● **Exercise brief**:
When you reach the line containing "unfold handler_of, handlers_below." in the entries below, begin reproducing lines exactly, and stop once the line containing "Theorem idt_init_correct h" is done.

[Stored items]
= Beginning of Section =

Lemma gdt_run h stack :
  length (gdt (gdts h)) = 7%nat ->
  (gdt_init ;;; tss_init stack) h =
    Ret tt (set_trace ([Ltr 40; LoadSegments 8 16; Lgdt 55 gdt_at; LoadSegments 8 16; Lgdt 55 gdt_at] ++
      trace h) (set_gdts (loaded stack) h)).
Proof.
  intros Hl. destruct h as [c0 t0 ac md ap sm id [l p ts] tm kl]. cbn [gdts gdt] in *.
  destruct l as [|? [|? [|? [|? [|? [|? [|? [|]]]]]]]]; cbn [length] in Hl; try lia. reflexivity.
Qed.

Lemma loaded_tss stack : 0 <= tss_at < 2 ^ 64 ->
  exists lo hi, gdt (loaded stack) !! 5%nat = Some lo /\ gdt (loaded stack) !! 6%nat = Some hi /\
    decode_system lo hi = (tss_at, sizeof_tss - 1) /\
    decode_segment lo = Segment true 3 (SystemSegment TSS_TYPE).
Proof.
  intros Ht. do 2 eexists. split_and!; [reflexivity|reflexivity| |vm_compute; reflexivity].
  pose proof (split_16_8_8_32 tss_at Ht) as Hb.
  apply (f_equal (fun b => (b, 103))) in Hb. exact Hb.
Qed.

Lemma loaded_code stack user entry pid pagemap vctx :
  let c := p_ctx (new_pcb user entry pid pagemap vctx) in
  let ring := if user : bool then 3 else 0 in
  select (loaded stack) (r_cs c) = Some (Segment true ring (CodeSegment true false true)) /\
    select (loaded stack) (r_ss c) = Some (Segment true ring (DataSegment true false)) /\
    (r_cs c mod 4 = ring)%Z /\ (r_ss c mod 4 = ring)%Z.
Proof.
  destruct user; split_and!; vm_compute; reflexivity.
Qed.

(** C30: after [gdt_init] and [tss_init] the selectors that [sched_spawn] puts into a
    process's frame name present segments of the right kind and privilege (readable,
    non-conforming 64-bit code, writable expand-up data, ring 3 exactly for a user process;
    no system descriptors), selector 40 is the available 64-bit task state segment with
    its address and size, and that segment holds the kernel's stack; only
    the tables and the table registers change. *)
Theorem gdt_segments h stack :
  length (gdt (gdts h)) = 7%nat -> 0 <= tss_at < 2 ^ 64 -> 0 <= stack < 2 ^ 64 ->
  wp (gdt_init ;;; tss_init stack) (fun _ h' =>
    let g := gdts h' in
    h' = set_trace ([Ltr 40; LoadSegments 8 16; Lgdt 55 gdt_at; LoadSegments 8 16; Lgdt 55 gdt_at] ++
           trace h) (set_gdts g h) /\
    (forall user entry pid pagemap vctx,
       let c := p_ctx (new_pcb user entry pid pagemap vctx) in
       let ring := if user : bool then 3 else 0 in
       select g (r_cs c) = Some (Segment true ring (CodeSegment true false true)) /\
       select g (r_ss c) = Some (Segment true ring (DataSegment true false)) /\
       (r_cs c mod 4 = ring)%Z /\ (r_ss c mod 4 = ring)%Z) /\
    (exists lo hi, gdt g !! 5%nat = Some lo /\ gdt g !! 6%nat = Some hi /\
       decode_system lo hi = (tss_at, sizeof_tss - 1) /\
       decode_segment lo = Segment true 3 (SystemSegment TSS_TYPE)) /\
    rsp0 (tss g) = stack) h.
Proof.
  intros Hl Ht Hs. unfold wp. rewrite gdt_run by done. split; [reflexivity|].
  split; [intros; apply loaded_code|]. split; [by apply loaded_tss|]. exact (w64_id stack Hs).
Qed.
End Gdt.

(** ** Interrupts *)

Lemma in_table_length {A} (l : list A) i : (i < length l)%nat -> in_table l (Z.of_nat i) = true.
Proof. intros Hi. unfold in_table. apply andb_true_iff. lia. Qed.

Section Idt.
Context {LY : Layout}.
Context (h : hw).
Hypothesis (Hd : length (idt_descriptor (idt h)) = 256%nat).
Hypothesis (Hr : length (real_handlers (idt h)) = 256%nat).

(** The gates of [d] are [D], the handlers [R]. *)
Definition tables_are (D : nat -> idt_entry -> Prop) (R : nat -> option (option idt_intr_handler))
    (h' : hw) : Prop :=
  exists d r, h' = set_idt (Idt d r) h /\ length d = 256%nat /\ length r = 256%nat /\
    (forall v, (v < 256)%nat -> exists e, d !! v = Some e /\ D v e) /\
    (forall v, (v < 256)%nat -> r !! v = R v).

Lemma set_gate_step D R h' i flags :
  (i < 256)%nat -> tables_are D R h' ->
  wp (idt_set_gate (Z.of_nat i) (stubs (Z.of_nat i)) flags)
    (fun _ h'' => tables_are (fun v e => if decide (v = i)
       then e = gate (stubs (Z.of_nat i)) flags else D v e) R h'') h'.
Proof.
  intros Hi (d & r & -> & Hld & Hlr & HD & HR).
  assert (Hw : w8 (Z.of_nat i) = Z.of_nat i) by (apply Z.mod_small; lia).
  unfold idt_set_gate, update_idt. do 2 wp_step. rewrite Hw, in_table_length by (cbn; lia).
  wp_step. rewrite Nat2Z.id. eexists _, r. split; [reflexivity|]. cbn [idt idt_descriptor real_handlers set_idt].
  split_and!; [by rewrite length_insert|done| |done].
  intros v Hv. destruct (decide (v = i)) as [->|Hne].
  - exists (gate (stubs (Z.of_nat i)) flags). split; [|done]. apply list_lookup_insert_eq. lia.
  - destruct (HD v Hv) as (e & He & HDe). exists e. split; [|done].
    by rewrite list_lookup_insert_ne.
Qed.

Lemma set_handler_step D R h' i f :
  (i < 256)%nat -> tables_are D R h' ->
  wp (set_handler (Z.of_nat i) f)
    (fun _ h'' => tables_are D (fun v => if decide (v = i) then Some f else R v) h'') h'.
Proof.
  intros Hi (d & r & -> & Hld & Hlr & HD & HR). unfold set_handler, update_idt. do 2 wp_step.
  rewrite in_table_length by (cbn; lia). wp_step. rewrite Nat2Z.id. eexists d, _. split; [reflexivity|]. cbn [idt idt_descriptor real_handlers set_idt].
  split_and!; [done|by rewrite length_insert|done|].
  intros v Hv. destruct (decide (v = i)) as [->|Hne]; [apply list_lookup_insert_eq; lia|].
  rewrite list_lookup_insert_ne by done. by apply HR.
Qed.

Lemma tables_are_weaken (D D' : nat -> idt_entry -> Prop) R R' h' :
  tables_are D R h' ->
  (forall v e, (v < 256)%nat -> D v e -> D' v e) -> (forall v, (v < 256)%nat -> R v = R' v) ->
  tables_are D' R' h'.
Proof.
  intros (d & r & -> & H1 & H2 & HD & HR) HD' HR'. exists d, r. split_and!; try done.
  - intros v Hv. destruct (HD v Hv) as (e & He & HDe). exists e. split; [done|by apply HD'].
  - intros v Hv. rewrite <-HR' by done. by apply HR.
Qed.

(** What the table should say. *)
Definition is_trap (v : nat) : bool := bool_decide (v < 32)%nat || bool_decide (v = 254%nat).

Definition gate_attr (v : nat) : Z :=
  if bool_decide (v = 128%nat) then 0xEE else if is_trap v then 0x8F else 0x8E.

Definition handler_of (v : nat) : option (option idt_intr_handler) :=
  if bool_decide (v < 32)%nat then Some (Some idt_default_interrupt_handler)
  else if bool_decide (v = 128%nat) then Some (Some syscall_handler_fn)
  else if bool_decide (v = 254%nat) then Some (Some die_fn)
  else real_handlers (idt h) !! v.

Definition gates_below (k : nat) (v : nat) (e : idt_entry) : Prop :=
  (v < k)%nat -> e = gate (stubs (Z.of_nat v)) (if bool_decide (v < 32)%nat then 0x8F else 0x8E).

Definition handlers_below (k : nat) (v : nat) : option (option idt_intr_handler) :=
  if bool_decide (v < k)%nat then Some (Some idt_default_interrupt_handler)
  else real_handlers (idt h) !! v.

Lemma first_loop :
  wp (for_loop 32 0 1 (fun i =>
    idt_set_gate i (stubs i) IDT_TRAP_GATE ;;;
    set_handler i (Some idt_default_interrupt_handler)))
    (fun _ h' => tables_are (gates_below 32) (handlers_below 32) h') h.
Proof.
  apply (wp_for_loop 32 0 1 _ (fun k h' => tables_are (gates_below k) (handlers_below k) h')).
  - exists (idt_descriptor (idt h)), (real_handlers (idt h)). split_and!; try done.
    + by destruct h as [? ? ? ? ? ? [? ?] ? ? ?].
    + intros v Hv. destruct (lookup_lt_is_Some_2 (idt_descriptor (idt h)) v) as [e He]; [lia|].
      exists e. split; [done|]. unfold gates_below. lia.
  - intros k h' Hk Hh'. replace (0 + Z.of_nat k * 1) with (Z.of_nat k) by lia. wp_step.
    eapply wp_mono; [eapply (set_gate_step _ _ h' k IDT_TRAP_GATE); [lia|exact Hh']|].
    cbv beta. intros _ h1 H1. eapply wp_mono; [eapply (set_handler_step _ _ h1 k); [lia|exact H1]|].
    cbv beta. intros _ h2 H2. eapply tables_are_weaken; [exact H2| |].
    + cbv beta. intros v e Hv He Hlt. destruct (decide (v = k)) as [->|]; [|apply He; lia].
      rewrite bool_decide_true by lia. exact He.
    + cbv beta. intros v Hv. unfold handlers_below.
      destruct (decide (v = k)) as [->|]; [by rewrite bool_decide_true by lia|].
      do 2 case_bool_decide; (done || lia).
Qed.

Lemma second_loop h1 :
  tables_are (gates_below 32) (handlers_below 32) h1 ->
  wp (for_loop 224 32 1 (fun i => idt_set_gate i (stubs i) IDT_INTERRUPT_GATE))
    (fun _ h' => tables_are (gates_below 256) (handlers_below 32) h') h1.
Proof.
  intros H1. apply (wp_for_loop 224 32 1 _
    (fun k h' => tables_are (gates_below (32 + k)) (handlers_below 32) h')); [exact H1|].
  intros k h' Hk Hh'. replace (32 + Z.of_nat k * 1) with (Z.of_nat (32 + k)) by lia.
  eapply wp_mono; [eapply (set_gate_step _ _ h' (32 + k) IDT_INTERRUPT_GATE); [lia|exact Hh']|].
  cbv beta. intros _ h2 H2. eapply tables_are_weaken; [exact H2| |done].
  cbv beta. intros v e Hv He Hlt. destruct (decide (v = 32 + k)%nat) as [->|]; [|apply He; lia].
  rewrite bool_decide_false by lia. exact He.
Qed.

Lemma idt_init_spec :
  wp idt_init (fun _ h' => exists h'',
    h' = set_trace (Lidt 4095 idt_descriptor_at :: trace h) h'' /\
    tables_are (fun v e => e = gate (stubs (Z.of_nat v)) (gate_attr v)) handler_of h'') h.
Proof.
  unfold idt_init. wp_step. eapply wp_mono; [apply first_loop|]. cbv beta. intros _ h1 H1.
  wp_step. eapply wp_mono; [apply second_loop, H1|]. cbv beta. intros _ h2 H2.
  wp_step. eapply wp_mono; [eapply (set_gate_step _ _ h2 128); [lia|exact H2]|]. cbv beta. intros _ h3 H3.
  wp_step. eapply wp_mono; [eapply (set_handler_step _ _ h3 128); [lia|exact H3]|]. cbv beta. intros _ h4 H4.
  wp_step. eapply wp_mono; [eapply (set_gate_step _ _ h4 254); [lia|exact H4]|]. cbv beta. intros _ h5 H5.
  wp_step. eapply wp_mono; [eapply (set_handler_step _ _ h5 254); [lia|exact H5]|]. cbv beta. intros _ h6 H6.
  unfold emit. wp_step. exists h6. split.
  - destruct H6 as (d & r & -> & _). reflexivity.
  - eapply tables_are_weaken; [exact H6| |]; cbv beta.
    + intros v e Hv He. unfold gate_attr, is_trap, gates_below in *.
      destruct (decide (v = 254%nat)) as [->|]; [exact He|].
      destruct (decide (v = 128%nat)) as [->|]; [exact He|].
      rewrite !(bool_decide_false (v = _)) by done. rewrite orb_false_r. apply He. lia.
    + intros v Hv. unfold handler_of, handlers_below.
      repeat case_decide; repeat case_bool_decide; (done || lia).
Qed.
End Idt.

Section Gates.
Context {LY : Layout}.

(** C31: [idt_init] makes every vector's gate a present one to its own stub in the
    kernel's code segment; only 0x80 may be raised by user code; exceptions and the
    halting trap 0xFE keep interrupts enabled, all others mask them; each exception, the
    system call and the trap get their handlers, and handlers that drivers registered
    before stay. *)
Theorem idt_init_correct h :
  length (idt_descriptor (idt h)) = 256%nat -> length (real_handlers (idt h)) = 256%nat ->
  (forall v, 0 <= v < 256 -> 0 <= stubs v < 2 ^ 64) ->
  wp idt_init (fun _ h' =>
    h' = set_trace (Lidt 4095 idt_descriptor_at :: trace h) (set_idt (idt h') h) /\
    forall v, (v < 256)%nat ->
      (exists e, idt_descriptor (idt h') !! v = Some e /\
         decode_gate e = Gate (stubs (Z.of_nat v)) 0x8 (if bool_decide (v = 0x80%nat) then 3 else 0)
           (is_trap v) true) /\
      real_handlers (idt h') !! v = handler_of h v) h.
Proof.
  intros Hd Hr Hs. eapply wp_mono; [by apply idt_init_spec|]. cbv beta.
  intros _ h' (h'' & -> & d & r & -> & _ & _ & HD & HR). split; [reflexivity|].
  intros v Hv. split; [|by apply HR]. destruct (HD v Hv) as (e & He & ->). eexists. split; [exact He|].
  pose proof (split_16_16_32 (stubs (Z.of_nat v)) (Hs (Z.of_nat v) ltac:(lia))) as Ht.
  unfold decode_gate, gate. cbn [off_low off_mid off_high sel attr]. rewrite Ht. f_equal;
    unfold gate_attr, is_trap; repeat case_bool_decide; subst; try (vm_compute; reflexivity); lia.
Qed.
End Gates.

(** ** Well-typed tables: every field fits its width, every table has its length *)

Definition fits (n x : Z) : Prop := 0 <= x < 2 ^ n.

Definition gdt_entry_typed (e : gdt_entry_t) : Prop :=
  fits 16 (limit_low e) /\ fits 16 (base_low e) /\ fits 8 (base_middle e) /\ fits 8 (access e) /\
  fits 8 (granularity e) /\ fits 8 (base_high e).

Definition idt_entry_typed (e : idt_entry) : Prop :=
  fits 16 (off_low e) /\ fits 16 (sel e) /\ fits 8 (ist e) /\ fits 8 (attr e) /\
  fits 16 (off_mid e) /\ fits 32 (off_high e) /\ fits 32 (idt_zero e).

= End of Section =

● **Response for this exercise**:
    + intros v Hv. unfold handler_of, handlers_below.
      repeat case_decide; repeat case_bool_decide; (done || lia).
Qed.
End Idt.

Section Gates.
Context {LY : Layout}.

(** C31: [idt_init] makes every vector's gate a present one to its own stub in the
    kernel's code segment; only 0x80 may be raised by user code; exceptions and the
    halting trap 0xFE keep interrupts enabled, all others mask them; each exception, the
    system call and the trap get their handlers, and handlers that drivers registered
    before stay. *)
Theorem idt_init_correct h :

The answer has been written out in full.